TASK REQUIREMENTS —
There is one span to output from the data below: the lines starting at the line with "(dedup_key mode) []" and ending at the line with "<= snd (app.dedup app.DedupAadhaar l)) /\". Output it exactly, ends included, nothing more.
-------- DATASET RECORDS --------
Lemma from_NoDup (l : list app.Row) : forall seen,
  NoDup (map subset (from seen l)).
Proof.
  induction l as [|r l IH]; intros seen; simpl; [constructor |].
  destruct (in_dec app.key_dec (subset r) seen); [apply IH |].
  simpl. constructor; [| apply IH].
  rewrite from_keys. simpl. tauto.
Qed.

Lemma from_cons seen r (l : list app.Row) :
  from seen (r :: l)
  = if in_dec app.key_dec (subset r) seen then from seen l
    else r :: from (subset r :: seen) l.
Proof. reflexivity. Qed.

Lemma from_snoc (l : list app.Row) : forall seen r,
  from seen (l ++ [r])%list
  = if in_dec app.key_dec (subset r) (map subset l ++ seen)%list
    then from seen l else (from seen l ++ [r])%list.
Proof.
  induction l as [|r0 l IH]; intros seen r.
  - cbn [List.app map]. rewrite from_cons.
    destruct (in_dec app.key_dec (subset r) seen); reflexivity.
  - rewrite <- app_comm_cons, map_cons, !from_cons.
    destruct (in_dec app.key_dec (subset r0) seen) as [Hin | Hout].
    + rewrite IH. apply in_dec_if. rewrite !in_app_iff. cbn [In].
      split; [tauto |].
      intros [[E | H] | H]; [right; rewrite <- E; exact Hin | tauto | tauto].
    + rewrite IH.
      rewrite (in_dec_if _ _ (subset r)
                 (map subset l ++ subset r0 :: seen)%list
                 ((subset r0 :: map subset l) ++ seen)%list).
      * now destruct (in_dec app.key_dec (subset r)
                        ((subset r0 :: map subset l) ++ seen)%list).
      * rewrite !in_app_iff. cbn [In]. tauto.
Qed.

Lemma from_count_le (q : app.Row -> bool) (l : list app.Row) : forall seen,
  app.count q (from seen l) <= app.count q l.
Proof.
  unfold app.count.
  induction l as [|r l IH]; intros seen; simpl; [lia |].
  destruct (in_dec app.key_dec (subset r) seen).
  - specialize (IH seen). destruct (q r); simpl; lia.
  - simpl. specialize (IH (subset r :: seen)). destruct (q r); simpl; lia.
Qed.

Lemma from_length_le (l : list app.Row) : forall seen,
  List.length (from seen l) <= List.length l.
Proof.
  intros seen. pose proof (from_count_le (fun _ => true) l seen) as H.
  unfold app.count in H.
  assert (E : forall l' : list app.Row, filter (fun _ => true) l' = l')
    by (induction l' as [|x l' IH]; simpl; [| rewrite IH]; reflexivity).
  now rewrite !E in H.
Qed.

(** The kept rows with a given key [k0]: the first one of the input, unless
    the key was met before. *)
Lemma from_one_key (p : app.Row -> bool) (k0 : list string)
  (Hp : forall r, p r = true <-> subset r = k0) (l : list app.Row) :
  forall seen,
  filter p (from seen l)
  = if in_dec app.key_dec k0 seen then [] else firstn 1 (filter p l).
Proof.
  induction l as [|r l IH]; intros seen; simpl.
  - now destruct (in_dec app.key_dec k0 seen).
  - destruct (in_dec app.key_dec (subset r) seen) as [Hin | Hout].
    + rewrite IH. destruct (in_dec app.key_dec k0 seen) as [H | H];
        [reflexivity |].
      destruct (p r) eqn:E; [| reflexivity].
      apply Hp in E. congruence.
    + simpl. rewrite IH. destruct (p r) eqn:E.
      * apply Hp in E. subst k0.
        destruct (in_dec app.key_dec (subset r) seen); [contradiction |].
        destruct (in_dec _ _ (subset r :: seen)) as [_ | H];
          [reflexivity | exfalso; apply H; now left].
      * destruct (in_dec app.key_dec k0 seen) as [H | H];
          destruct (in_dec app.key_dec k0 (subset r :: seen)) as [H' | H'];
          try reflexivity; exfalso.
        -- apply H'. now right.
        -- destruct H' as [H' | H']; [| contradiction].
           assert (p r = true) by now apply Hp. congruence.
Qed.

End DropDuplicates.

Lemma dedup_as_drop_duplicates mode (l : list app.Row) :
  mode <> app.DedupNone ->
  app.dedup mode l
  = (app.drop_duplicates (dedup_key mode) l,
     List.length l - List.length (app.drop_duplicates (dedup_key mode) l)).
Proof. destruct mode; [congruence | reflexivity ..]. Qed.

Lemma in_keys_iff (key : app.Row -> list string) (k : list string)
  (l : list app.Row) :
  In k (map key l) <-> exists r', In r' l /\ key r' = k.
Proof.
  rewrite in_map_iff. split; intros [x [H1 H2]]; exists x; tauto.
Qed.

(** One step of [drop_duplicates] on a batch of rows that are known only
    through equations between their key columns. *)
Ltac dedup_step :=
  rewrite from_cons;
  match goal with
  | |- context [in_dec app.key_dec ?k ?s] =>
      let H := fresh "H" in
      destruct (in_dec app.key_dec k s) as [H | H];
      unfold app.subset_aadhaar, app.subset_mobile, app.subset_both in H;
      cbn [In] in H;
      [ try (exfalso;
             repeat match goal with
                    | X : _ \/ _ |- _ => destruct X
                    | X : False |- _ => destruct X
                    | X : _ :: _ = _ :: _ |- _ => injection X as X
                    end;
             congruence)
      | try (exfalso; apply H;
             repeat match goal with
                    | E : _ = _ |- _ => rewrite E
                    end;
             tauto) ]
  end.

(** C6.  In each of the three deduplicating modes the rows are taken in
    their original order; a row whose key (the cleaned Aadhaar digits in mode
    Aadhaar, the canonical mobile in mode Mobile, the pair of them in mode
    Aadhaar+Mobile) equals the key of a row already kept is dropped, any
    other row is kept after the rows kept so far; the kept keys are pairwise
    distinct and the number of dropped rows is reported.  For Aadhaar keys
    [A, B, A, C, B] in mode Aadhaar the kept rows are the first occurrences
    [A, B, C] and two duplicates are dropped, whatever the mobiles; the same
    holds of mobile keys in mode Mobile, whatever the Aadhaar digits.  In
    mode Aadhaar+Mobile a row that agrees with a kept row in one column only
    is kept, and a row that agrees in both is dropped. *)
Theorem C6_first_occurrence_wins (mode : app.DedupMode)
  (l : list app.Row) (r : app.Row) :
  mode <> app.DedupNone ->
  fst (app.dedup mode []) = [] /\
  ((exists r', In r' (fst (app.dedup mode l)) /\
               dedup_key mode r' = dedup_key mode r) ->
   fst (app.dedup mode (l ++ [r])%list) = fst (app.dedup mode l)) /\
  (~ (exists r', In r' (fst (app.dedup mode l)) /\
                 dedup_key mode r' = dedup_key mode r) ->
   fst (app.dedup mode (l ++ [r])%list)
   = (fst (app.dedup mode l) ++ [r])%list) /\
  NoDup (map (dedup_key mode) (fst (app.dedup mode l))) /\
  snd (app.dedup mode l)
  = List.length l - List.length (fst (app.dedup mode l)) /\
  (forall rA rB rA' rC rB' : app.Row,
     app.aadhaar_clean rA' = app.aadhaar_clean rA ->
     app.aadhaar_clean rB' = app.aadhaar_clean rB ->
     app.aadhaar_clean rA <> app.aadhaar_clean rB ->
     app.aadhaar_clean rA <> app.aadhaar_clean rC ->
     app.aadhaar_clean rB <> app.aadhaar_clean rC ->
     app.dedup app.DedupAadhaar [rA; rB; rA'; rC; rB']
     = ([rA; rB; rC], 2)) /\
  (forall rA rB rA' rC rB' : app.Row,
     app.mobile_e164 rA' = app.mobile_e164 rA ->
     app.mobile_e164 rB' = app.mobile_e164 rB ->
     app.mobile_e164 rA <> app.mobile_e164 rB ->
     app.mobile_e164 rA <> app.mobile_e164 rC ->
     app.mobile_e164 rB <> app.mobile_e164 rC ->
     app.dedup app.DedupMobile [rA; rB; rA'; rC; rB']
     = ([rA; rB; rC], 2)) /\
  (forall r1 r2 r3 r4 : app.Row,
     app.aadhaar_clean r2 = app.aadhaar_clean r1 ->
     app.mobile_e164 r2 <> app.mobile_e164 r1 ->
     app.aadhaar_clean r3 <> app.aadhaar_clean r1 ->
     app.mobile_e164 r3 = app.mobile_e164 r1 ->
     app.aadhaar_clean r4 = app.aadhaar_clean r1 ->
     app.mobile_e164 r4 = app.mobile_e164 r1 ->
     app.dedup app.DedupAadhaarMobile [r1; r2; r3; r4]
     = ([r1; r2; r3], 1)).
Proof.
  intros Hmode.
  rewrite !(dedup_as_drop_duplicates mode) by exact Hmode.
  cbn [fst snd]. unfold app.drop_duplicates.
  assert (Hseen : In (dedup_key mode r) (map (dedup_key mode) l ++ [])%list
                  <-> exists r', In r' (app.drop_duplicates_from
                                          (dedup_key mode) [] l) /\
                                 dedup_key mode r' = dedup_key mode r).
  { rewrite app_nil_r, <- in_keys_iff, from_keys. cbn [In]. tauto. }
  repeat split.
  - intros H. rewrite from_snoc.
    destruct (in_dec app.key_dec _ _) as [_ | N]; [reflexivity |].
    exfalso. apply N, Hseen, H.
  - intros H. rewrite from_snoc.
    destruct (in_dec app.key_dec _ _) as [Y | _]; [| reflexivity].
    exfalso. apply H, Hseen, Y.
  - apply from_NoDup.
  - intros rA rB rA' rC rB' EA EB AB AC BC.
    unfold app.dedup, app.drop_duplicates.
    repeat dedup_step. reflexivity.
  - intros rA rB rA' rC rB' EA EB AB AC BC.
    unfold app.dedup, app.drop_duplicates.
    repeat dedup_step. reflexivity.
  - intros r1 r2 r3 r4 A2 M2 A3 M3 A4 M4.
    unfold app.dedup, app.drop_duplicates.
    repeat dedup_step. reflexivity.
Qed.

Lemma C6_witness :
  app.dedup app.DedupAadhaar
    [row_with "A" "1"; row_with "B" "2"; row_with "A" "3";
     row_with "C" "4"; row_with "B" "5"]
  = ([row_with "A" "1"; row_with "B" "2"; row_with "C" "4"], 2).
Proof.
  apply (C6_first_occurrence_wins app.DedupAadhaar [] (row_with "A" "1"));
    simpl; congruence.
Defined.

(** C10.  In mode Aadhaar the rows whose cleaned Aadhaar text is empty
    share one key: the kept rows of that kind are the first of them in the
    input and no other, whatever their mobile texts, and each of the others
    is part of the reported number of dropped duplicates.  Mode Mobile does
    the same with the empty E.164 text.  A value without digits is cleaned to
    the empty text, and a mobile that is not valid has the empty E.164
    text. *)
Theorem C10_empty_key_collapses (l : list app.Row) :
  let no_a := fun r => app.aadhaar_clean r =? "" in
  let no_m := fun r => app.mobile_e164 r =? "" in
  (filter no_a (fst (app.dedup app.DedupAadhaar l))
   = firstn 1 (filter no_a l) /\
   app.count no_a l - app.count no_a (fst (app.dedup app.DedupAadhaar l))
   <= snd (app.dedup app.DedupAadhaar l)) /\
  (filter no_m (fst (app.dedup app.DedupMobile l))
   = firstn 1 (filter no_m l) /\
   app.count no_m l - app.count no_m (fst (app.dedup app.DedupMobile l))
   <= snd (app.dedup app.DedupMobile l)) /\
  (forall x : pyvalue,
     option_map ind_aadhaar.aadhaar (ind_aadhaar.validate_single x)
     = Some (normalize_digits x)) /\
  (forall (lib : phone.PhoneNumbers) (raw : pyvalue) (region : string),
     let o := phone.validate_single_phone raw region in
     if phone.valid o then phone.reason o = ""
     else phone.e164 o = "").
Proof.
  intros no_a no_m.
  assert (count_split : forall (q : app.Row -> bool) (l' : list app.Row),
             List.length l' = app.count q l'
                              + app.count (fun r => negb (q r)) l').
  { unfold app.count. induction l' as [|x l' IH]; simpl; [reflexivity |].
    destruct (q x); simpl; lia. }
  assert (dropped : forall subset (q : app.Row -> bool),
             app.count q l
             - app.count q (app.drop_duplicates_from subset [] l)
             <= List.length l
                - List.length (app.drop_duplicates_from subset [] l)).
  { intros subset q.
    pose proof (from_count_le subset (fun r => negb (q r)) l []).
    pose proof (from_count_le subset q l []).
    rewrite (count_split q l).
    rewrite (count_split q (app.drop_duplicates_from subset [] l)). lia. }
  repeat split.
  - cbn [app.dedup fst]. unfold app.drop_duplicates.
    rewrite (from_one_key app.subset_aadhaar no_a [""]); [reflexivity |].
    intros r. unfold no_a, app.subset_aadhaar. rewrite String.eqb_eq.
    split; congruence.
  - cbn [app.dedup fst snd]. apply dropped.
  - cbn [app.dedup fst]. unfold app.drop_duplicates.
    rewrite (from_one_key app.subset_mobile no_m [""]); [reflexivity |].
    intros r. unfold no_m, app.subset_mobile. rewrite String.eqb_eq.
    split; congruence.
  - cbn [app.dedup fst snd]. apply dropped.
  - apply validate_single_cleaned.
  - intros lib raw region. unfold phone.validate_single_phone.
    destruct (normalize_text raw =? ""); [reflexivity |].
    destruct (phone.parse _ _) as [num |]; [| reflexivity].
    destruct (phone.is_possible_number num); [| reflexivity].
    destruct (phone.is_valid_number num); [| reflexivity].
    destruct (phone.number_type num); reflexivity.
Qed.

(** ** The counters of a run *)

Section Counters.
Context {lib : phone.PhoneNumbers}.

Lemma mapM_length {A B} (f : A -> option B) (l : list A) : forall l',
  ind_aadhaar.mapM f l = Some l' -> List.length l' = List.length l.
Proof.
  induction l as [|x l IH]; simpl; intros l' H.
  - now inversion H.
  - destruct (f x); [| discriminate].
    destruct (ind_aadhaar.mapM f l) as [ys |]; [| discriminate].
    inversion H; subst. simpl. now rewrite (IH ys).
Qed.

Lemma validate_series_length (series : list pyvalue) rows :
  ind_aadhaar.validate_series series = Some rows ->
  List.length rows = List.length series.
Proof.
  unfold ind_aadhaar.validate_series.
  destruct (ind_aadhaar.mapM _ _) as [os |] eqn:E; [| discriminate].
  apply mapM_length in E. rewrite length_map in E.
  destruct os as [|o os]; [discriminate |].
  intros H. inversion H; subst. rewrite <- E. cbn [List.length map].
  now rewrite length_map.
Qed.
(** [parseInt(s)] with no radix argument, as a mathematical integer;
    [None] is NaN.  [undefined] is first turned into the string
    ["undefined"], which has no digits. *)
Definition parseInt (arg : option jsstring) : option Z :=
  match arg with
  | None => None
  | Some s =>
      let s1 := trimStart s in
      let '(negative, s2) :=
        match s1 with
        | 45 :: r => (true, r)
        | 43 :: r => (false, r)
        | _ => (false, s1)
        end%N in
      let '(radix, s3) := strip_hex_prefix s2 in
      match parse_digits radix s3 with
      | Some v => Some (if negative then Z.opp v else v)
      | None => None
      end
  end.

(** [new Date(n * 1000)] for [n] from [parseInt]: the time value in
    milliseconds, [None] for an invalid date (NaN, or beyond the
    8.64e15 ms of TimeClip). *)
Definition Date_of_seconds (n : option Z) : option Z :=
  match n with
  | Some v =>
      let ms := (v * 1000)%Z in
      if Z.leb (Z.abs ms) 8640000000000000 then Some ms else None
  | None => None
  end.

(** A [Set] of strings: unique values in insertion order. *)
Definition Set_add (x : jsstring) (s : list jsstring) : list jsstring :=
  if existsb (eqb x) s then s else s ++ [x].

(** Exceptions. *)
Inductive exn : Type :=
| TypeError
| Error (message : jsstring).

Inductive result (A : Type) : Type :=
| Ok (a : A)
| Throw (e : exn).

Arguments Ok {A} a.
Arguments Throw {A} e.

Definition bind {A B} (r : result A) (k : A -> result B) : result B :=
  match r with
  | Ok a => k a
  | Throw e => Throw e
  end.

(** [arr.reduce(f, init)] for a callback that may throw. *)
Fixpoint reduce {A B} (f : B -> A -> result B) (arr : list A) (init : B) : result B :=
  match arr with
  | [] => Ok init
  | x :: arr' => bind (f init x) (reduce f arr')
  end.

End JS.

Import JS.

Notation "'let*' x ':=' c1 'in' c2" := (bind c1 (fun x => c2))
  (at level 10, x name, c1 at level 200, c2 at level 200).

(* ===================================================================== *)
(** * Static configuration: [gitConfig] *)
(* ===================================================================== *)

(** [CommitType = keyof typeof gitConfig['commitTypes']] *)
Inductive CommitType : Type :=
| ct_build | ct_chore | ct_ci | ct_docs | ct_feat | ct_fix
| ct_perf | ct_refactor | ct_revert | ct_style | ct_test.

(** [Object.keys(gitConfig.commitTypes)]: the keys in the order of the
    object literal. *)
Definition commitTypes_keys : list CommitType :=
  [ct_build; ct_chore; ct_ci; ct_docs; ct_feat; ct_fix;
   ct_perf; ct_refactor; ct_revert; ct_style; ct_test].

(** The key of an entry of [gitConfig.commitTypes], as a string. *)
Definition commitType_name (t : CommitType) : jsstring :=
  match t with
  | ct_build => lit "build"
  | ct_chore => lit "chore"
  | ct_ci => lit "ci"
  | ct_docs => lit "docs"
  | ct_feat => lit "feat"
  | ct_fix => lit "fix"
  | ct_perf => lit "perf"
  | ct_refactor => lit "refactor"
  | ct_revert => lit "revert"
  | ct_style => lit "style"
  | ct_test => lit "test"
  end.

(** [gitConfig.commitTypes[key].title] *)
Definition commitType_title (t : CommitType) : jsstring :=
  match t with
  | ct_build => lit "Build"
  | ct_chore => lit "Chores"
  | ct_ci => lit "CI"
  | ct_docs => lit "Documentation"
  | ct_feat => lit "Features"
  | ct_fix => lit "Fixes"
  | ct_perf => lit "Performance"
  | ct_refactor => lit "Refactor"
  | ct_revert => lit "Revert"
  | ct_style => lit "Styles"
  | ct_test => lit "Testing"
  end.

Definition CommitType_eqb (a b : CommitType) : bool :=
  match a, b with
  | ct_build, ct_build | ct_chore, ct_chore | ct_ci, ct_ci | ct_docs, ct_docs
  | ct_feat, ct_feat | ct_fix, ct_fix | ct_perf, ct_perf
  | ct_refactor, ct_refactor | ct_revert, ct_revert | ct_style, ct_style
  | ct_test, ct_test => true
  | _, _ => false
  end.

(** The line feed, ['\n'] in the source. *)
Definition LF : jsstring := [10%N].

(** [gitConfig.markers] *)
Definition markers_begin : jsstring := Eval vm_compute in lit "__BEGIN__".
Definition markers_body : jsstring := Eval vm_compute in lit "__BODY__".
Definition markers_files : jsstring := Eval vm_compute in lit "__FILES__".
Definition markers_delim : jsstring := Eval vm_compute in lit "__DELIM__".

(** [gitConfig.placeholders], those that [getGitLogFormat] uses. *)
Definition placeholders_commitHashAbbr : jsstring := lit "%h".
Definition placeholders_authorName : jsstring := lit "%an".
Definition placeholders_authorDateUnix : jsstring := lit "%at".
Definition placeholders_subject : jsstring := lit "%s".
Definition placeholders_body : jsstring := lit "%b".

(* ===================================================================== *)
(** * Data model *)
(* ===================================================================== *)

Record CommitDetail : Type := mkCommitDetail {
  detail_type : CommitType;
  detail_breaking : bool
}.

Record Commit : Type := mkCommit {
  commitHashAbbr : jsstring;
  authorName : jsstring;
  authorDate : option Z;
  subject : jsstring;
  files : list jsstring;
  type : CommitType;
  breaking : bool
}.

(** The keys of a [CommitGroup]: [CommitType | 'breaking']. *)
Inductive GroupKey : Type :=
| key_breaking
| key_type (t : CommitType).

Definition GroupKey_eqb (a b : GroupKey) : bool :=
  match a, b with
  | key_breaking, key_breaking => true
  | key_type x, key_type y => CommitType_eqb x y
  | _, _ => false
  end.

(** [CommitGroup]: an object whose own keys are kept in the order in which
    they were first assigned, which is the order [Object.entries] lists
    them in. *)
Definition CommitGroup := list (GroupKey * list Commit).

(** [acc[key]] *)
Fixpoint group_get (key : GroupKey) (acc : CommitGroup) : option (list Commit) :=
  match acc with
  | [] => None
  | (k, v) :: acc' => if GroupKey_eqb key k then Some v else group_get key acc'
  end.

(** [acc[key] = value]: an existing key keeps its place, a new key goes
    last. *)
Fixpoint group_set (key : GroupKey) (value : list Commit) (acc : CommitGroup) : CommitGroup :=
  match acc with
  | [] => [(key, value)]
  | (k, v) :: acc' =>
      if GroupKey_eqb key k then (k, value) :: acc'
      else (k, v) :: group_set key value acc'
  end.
--------
SOLUTION —
                                          (dedup_key mode) [] l) /\
                                 dedup_key mode r' = dedup_key mode r).
  { rewrite app_nil_r, <- in_keys_iff, from_keys. cbn [In]. tauto. }
  repeat split.
  - intros H. rewrite from_snoc.
    destruct (in_dec app.key_dec _ _) as [_ | N]; [reflexivity |].
    exfalso. apply N, Hseen, H.
  - intros H. rewrite from_snoc.
    destruct (in_dec app.key_dec _ _) as [Y | _]; [| reflexivity].
    exfalso. apply H, Hseen, Y.
  - apply from_NoDup.
  - intros rA rB rA' rC rB' EA EB AB AC BC.
    unfold app.dedup, app.drop_duplicates.
    repeat dedup_step. reflexivity.
  - intros rA rB rA' rC rB' EA EB AB AC BC.
    unfold app.dedup, app.drop_duplicates.
    repeat dedup_step. reflexivity.
  - intros r1 r2 r3 r4 A2 M2 A3 M3 A4 M4.
    unfold app.dedup, app.drop_duplicates.
    repeat dedup_step. reflexivity.
Qed.

Lemma C6_witness :
  app.dedup app.DedupAadhaar
    [row_with "A" "1"; row_with "B" "2"; row_with "A" "3";
     row_with "C" "4"; row_with "B" "5"]
  = ([row_with "A" "1"; row_with "B" "2"; row_with "C" "4"], 2).
Proof.
  apply (C6_first_occurrence_wins app.DedupAadhaar [] (row_with "A" "1"));
    simpl; congruence.
Defined.

(** C10.  In mode Aadhaar the rows whose cleaned Aadhaar text is empty
    share one key: the kept rows of that kind are the first of them in the
    input and no other, whatever their mobile texts, and each of the others
    is part of the reported number of dropped duplicates.  Mode Mobile does
    the same with the empty E.164 text.  A value without digits is cleaned to
    the empty text, and a mobile that is not valid has the empty E.164
    text. *)
Theorem C10_empty_key_collapses (l : list app.Row) :
  let no_a := fun r => app.aadhaar_clean r =? "" in
  let no_m := fun r => app.mobile_e164 r =? "" in
  (filter no_a (fst (app.dedup app.DedupAadhaar l))
   = firstn 1 (filter no_a l) /\
   app.count no_a l - app.count no_a (fst (app.dedup app.DedupAadhaar l))
   <= snd (app.dedup app.DedupAadhaar l)) /\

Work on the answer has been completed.